- Work to complete -
Copy out the lines of the records below, and only those lines, from the one with "unfold dir_name, chars." through the one with "ece391_read w fd", exactly as they appear.

• • •

(* ===== verification/UserKernel.v ===== *)
(** The kernel implements the system-call interface: [UserSystemOk] for a
    process in a slot.

    The program's memory is the physical memory seen through the process's
    page, at a constant distance.  A world also has what arrives from outside
    during each call: interrupts and the stack addresses of locals. *)

From S2P Require Import Prelude Memory Layout I8259 LibMem LibString CircularBuffer Paging Ece391Fs Fs Pcb.
From S2P Require Import Terminal Screen Printf Console LineInput Machine Rtc Syscall FileTable Process Boot.
From S2P Require Import Support UserSys.

Record world := World {
  w_kernel : kernel;
  w_env : Z -> env;      (* of the n-th call *)
  w_calls : Z
}.

(** A memory moved by [d]. *)
Definition shift (d : Z) (m : mem) : mem := kmap (fun x => x + d) m.

Lemma lookup_shift d m x : shift d m !! x = m !! (x - d).
Proof.
  assert (Inj (=) (=) (fun x => x + d)) by (intros a b; lia).
  replace x with ((fun x => x + d) (x - d)) at 1 by lia. apply (lookup_kmap (fun x => x + d)).
Qed.

Lemma load8_shift d m x : load8 (shift d m) x = load8 m (x - d).
Proof. unfold load8. by rewrite lookup_shift. Qed.

Lemma load_bytes_shift d m x n : load_bytes (shift d m) x n = load_bytes m (x - d) n.
Proof.
  revert x. induction n as [|n IH]; intros x; [done|]. rewrite !load_bytes_S, load8_shift, IH. do 2 f_equal. lia.
Qed.

Lemma shift_shift d d' m : d + d' = 0 -> shift d (shift d' m) = m.
Proof. intros Hd. apply map_eq. intros x. rewrite !lookup_shift. f_equal. lia. Qed.

(** * The directory *)

Lemma names_lookup m fs pos :
  fs_ok m fs -> 0 <= pos ->
  dir_names m fs !! Z.to_nat pos = if pos <? num_directory_entries m fs then Some (dir_name m fs pos) else None.
Proof.
  intros Hfs Hp. pose proof (image_layout m fs Hfs). unfold dir_names. rewrite list_lookup_fmap.
  destruct (Z.ltb_spec pos (num_directory_entries m fs)).
  - rewrite lookup_seqZ_lt by lia. replace (0 + Z.of_nat (Z.to_nat pos)) with pos by lia. reflexivity.
  - rewrite lookup_seqZ_ge by lia. done.
Qed.

Lemma dir_name_length m fs j : (length (dir_name m fs j) <= 32)%nat.
Proof.
  unfold dir_name, chars. etransitivity; [apply length_cut|]. rewrite length_load_bytes.
  unfold MAX_FILE_NAME_LENGTH. lia.
Qed.

(** A terminal whose state and memory did not change. *)
Lemma input_same `{L : Layout} s s' t q :
  input_ok s t q -> terms s' = terms s -> active_terminal s' = active_terminal s ->
  (forall x, video_memory (terms s t) <= x < video_memory (terms s t) + 4000 \/ input_row t <= x < input_row t + 128 ->
     load8 (tmem s') x = load8 (tmem s) x) ->
  input_ok s' t q /\ screen_of s' t = screen_of s t.
Proof.
  intros Hin F3 F4 M. destruct (input_ok_set_tmem s (tmem s') t q Hin M) as [Hin' Es]. split.
  - destruct Hin' as [[Va Vv] Ht Hs Hr Hl]. cbn [terms set_tmem tmem active_terminal] in *. split; [split|done| | |].
    + by rewrite F4.
    + intros t' Ht'. rewrite F3. unfold get_terminal_output_buffer in *. rewrite F4. by apply Vv.
    + destruct Hs as [Hs1 Hs2 Hs3]. unfold screen_of in *. cbn [terms set_tmem tmem cells col row] in *. rewrite F3.
      split; [apply length_screen_cells|exact Hs2|exact Hs3].
    + rewrite F3. exact Hr.
    + rewrite F3. exact Hl.
  - rewrite <- Es. unfold screen_of. cbn [terms set_tmem tmem]. by rewrite F3.
Qed.

Section implementation.
Context `{L : Layout} `{LOk : !LayoutOk L}.
Context (test_suite : tty -> Z -> tty) (rtc_handler_wrapper : Z).
(** The process is in slot [i]; its calls run on its kernel stack. *)
Context (i esp : Z).

Let pcb := get_pcb_from_slot i.
Let page := get_process_page_from_slot i.

(** Distance of the physical page from the program's. *)
Definition page_shift : Z := page - USER_PAGE.

Definition call (w : world) (f : kernel -> env -> option (kernel * Z)) : option (world * Z) :=
  '(k, r) ← f (w_kernel w) (w_env w (w_calls w)); Some (World k (w_env w) (w_calls w + 1), r).

Definition kernel_system : UserSystem world := {|
  umem w := shift (- page_shift) (kmem (w_kernel w));
  uset w m := World (set_kmem (w_kernel w) (shift page_shift m)) (w_env w) (w_calls w);
  ece391_read w fd buf n := call w (fun k e => syscall_read test_suite k esp e fd buf n);
  ece391_write w fd buf n := call w (fun k e => syscall_write k esp fd buf n);
  ece391_open w a := call w (fun k e => syscall_open rtc_handler_wrapper k esp e a);
  ece391_close w fd := call w (fun k e => syscall_close k esp fd);
  ece391_getargs w buf n := call w (fun k e => syscall_getargs k esp buf n)
|}.
#[local] Existing Instance kernel_system.

(** * The state of the process *)

Hypotheses (Hi : 0 <= i < 6) (Hesp : pcb < esp <= get_kernel_stack_base_from_slot i).

Definition process_term (k : kernel) : Z := pcb_get (kmem k) pcb terminal_num.

(** The files behind descriptors stay within their lengths; only 0 and 1 are
    the terminal. *)
Definition fd_ok (m : mem) (fs : fs_ptrs) (fd : Z) : Prop :=
  exists o, fops_at (f_fops m (fa pcb fd)) = Some o /\
    (2 <= fd -> o <> Stdin_fops /\ o <> Stdout_fops) /\
    (o = File_fops -> inode_ok m fs (f_inode m (fa pcb fd)) /\
                      f_position m (fa pcb fd) <= file_length m fs (f_inode m (fa pcb fd))).

Definition handle_at (m : mem) (fs : fs_ptrs) (fd : Z) : option handle :=
  match fd_ops m pcb fd with
  | Some File_fops => Some (Reading (file_bytes m fs (f_inode m (fa pcb fd))) (f_position m (fa pcb fd)))
  | Some Dir_fops => Some (Listing (f_position m (fa pcb fd)))
  | Some Rtc_fops => Some Clock
  | Some Stdin_fops => Some Keyboard
  | Some Stdout_fops => Some Display
  | None => None
  end.

Definition disk_at (m : mem) (fs : fs_ptrs) (name : list Z) : option on_disk :=
  j ← dir_lookup m fs name;
  let d := directory_entry fs j in
  if dentry_file_type m d =? RTC_FT then Some Device
  else if dentry_file_type m d =? DIRECTORY_FT then Some Folder
  else if dentry_file_type m d =? FILE_FT then Some (Regular (file_bytes m fs (dentry_inode_num m d)))
  else None.

Record process_ok (w : world) : Prop := {
  po_cr3 : cr3 (w_kernel w) = get_process_pd i;
  po_space : exists va, va mod 0x1000 = 0 /\ space_ok (kmem (w_kernel w)) i page va;
  po_local : forall n, pcb + sizeof_pcb_t <= e_local (w_env w n) /\
                       e_local (w_env w n) + 64 <= get_kernel_stack_base_from_slot i;
  po_fs : fs_ok (kmem (w_kernel w)) (kfs (w_kernel w));
  po_image : forall x, fs_boot_ptr (kfs (w_kernel w)) <= x < image_end (kmem (w_kernel w)) (kfs (w_kernel w)) ->
    boot_kept x;
  po_files : forall j, 0 <= j < num_directory_entries (kmem (w_kernel w)) (kfs (w_kernel w)) ->
    dentry_file_type (kmem (w_kernel w)) (directory_entry (kfs (w_kernel w)) j) = FILE_FT ->
    inode_ok (kmem (w_kernel w)) (kfs (w_kernel w))
      (dentry_inode_num (kmem (w_kernel w)) (directory_entry (kfs (w_kernel w)) j));
  po_single : single_terminal (ktty (w_kernel w)) = 0;
  po_input : exists q, input_ok (ktty (w_kernel w)) (process_term (w_kernel w)) q;
  po_args : zlen (string_at (kmem (w_kernel w)) (args pcb)) < 128;
  po_fds : forall fd, 0 <= fd < 8 -> fd_used (kmem (w_kernel w)) pcb fd = true ->
    fd_ok (kmem (w_kernel w)) (kfs (w_kernel w)) fd
}.

Definition process_typed (w : world) : list Z :=
  let k := w_kernel w in contents (input_buffer (terms (ktty k) (process_term k))) (kmem k).

(** What the process relies on, besides its descriptors: the image and its
    PCB; and then the page tables and the typed characters. *)
Definition core (k : kernel) (x : Z) : Prop :=
  fs_boot_ptr (kfs k) <= x < image_end (kmem k) (kfs k) \/ pcb + 168 <= x < pcb + 438.

Definition firm (k : kernel) (x : Z) : Prop :=
  core k x \/ get_process_pd i <= x < get_process_pd i + 0x2000 \/ vmem_pt <= x < vmem_pt + 4096 \/
  input_row (process_term k) <= x < input_row (process_term k) + 128.

Record same_core (w w' : world) : Prop := {
  sc_env : w_env w' = w_env w;
  sc_fs : kfs (w_kernel w') = kfs (w_kernel w);
  sc_cr3 : cr3 (w_kernel w') = cr3 (w_kernel w);
  sc_single : single_terminal (ktty (w_kernel w')) = single_terminal (ktty (w_kernel w));
  sc_mem : forall x, core (w_kernel w) x -> load8 (kmem (w_kernel w')) x = load8 (kmem (w_kernel w)) x
}.

(** * Memory *)

Lemma load8_umem w v : load8 (umem w) v = load8 (kmem (w_kernel w)) (v + page_shift).
Proof. cbn [umem kernel_system]. rewrite load8_shift. f_equal. lia. Qed.

Lemma load_bytes_umem w v n : load_bytes (umem w) v n = load_bytes (kmem (w_kernel w)) (v + page_shift) n.
Proof. cbn [umem kernel_system]. rewrite load_bytes_shift. f_equal. lia. Qed.

Lemma umem_uset w m : umem (uset w m) = m.
Proof. cbn [umem uset kernel_system w_kernel]. rewrite kmem_set_kmem. apply shift_shift. lia. Qed.

Lemma user_addr_page w v :
  process_ok w -> USER_PAGE <= v < USER_PAGE_END -> user_addr (w_kernel w) v = Some (v + page_shift).
Proof.
  intros ok Hv. destruct (po_space w ok) as (va & Hva & Hs). unfold user_addr. rewrite (po_cr3 w ok).
  pose proof (process_page_eq i Hi) as Ep. fold page in Ep. unfold USER_PAGE, USER_PAGE_END in *.
  rewrite (translate_space _ i page va); [|exact Hs|done|rewrite Ep; divlia|exact Hva|lia].
  unfold address_space. destruct (Z.leb_spec 0x8000000 v), (Z.ltb_spec v 0x8400000); try lia. cbn [andb fmap option_fmap option_map fst].
  f_equal. unfold page_shift, USER_PAGE. lia.
Qed.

• • •

- Response to this exercise -
  unfold dir_name, chars. etransitivity; [apply length_cut|]. rewrite length_load_bytes.
  unfold MAX_FILE_NAME_LENGTH. lia.
Qed.

(** A terminal whose state and memory did not change. *)
Lemma input_same `{L : Layout} s s' t q :
  input_ok s t q -> terms s' = terms s -> active_terminal s' = active_terminal s ->
  (forall x, video_memory (terms s t) <= x < video_memory (terms s t) + 4000 \/ input_row t <= x < input_row t + 128 ->
     load8 (tmem s') x = load8 (tmem s) x) ->
  input_ok s' t q /\ screen_of s' t = screen_of s t.
Proof.
  intros Hin F3 F4 M. destruct (input_ok_set_tmem s (tmem s') t q Hin M) as [Hin' Es]. split.
  - destruct Hin' as [[Va Vv] Ht Hs Hr Hl]. cbn [terms set_tmem tmem active_terminal] in *. split; [split|done| | |].
    + by rewrite F4.
    + intros t' Ht'. rewrite F3. unfold get_terminal_output_buffer in *. rewrite F4. by apply Vv.
    + destruct Hs as [Hs1 Hs2 Hs3]. unfold screen_of in *. cbn [terms set_tmem tmem cells col row] in *. rewrite F3.
      split; [apply length_screen_cells|exact Hs2|exact Hs3].
    + rewrite F3. exact Hr.
    + rewrite F3. exact Hl.
  - rewrite <- Es. unfold screen_of. cbn [terms set_tmem tmem]. by rewrite F3.
Qed.

Section implementation.
Context `{L : Layout} `{LOk : !LayoutOk L}.
Context (test_suite : tty -> Z -> tty) (rtc_handler_wrapper : Z).
(** The process is in slot [i]; its calls run on its kernel stack. *)
Context (i esp : Z).

Let pcb := get_pcb_from_slot i.
Let page := get_process_page_from_slot i.

(** Distance of the physical page from the program's. *)
Definition page_shift : Z := page - USER_PAGE.

Definition call (w : world) (f : kernel -> env -> option (kernel * Z)) : option (world * Z) :=
  '(k, r) ← f (w_kernel w) (w_env w (w_calls w)); Some (World k (w_env w) (w_calls w + 1), r).

Definition kernel_system : UserSystem world := {|
  umem w := shift (- page_shift) (kmem (w_kernel w));
  uset w m := World (set_kmem (w_kernel w) (shift page_shift m)) (w_env w) (w_calls w);
  ece391_read w fd buf n := call w (fun k e => syscall_read test_suite k esp e fd buf n);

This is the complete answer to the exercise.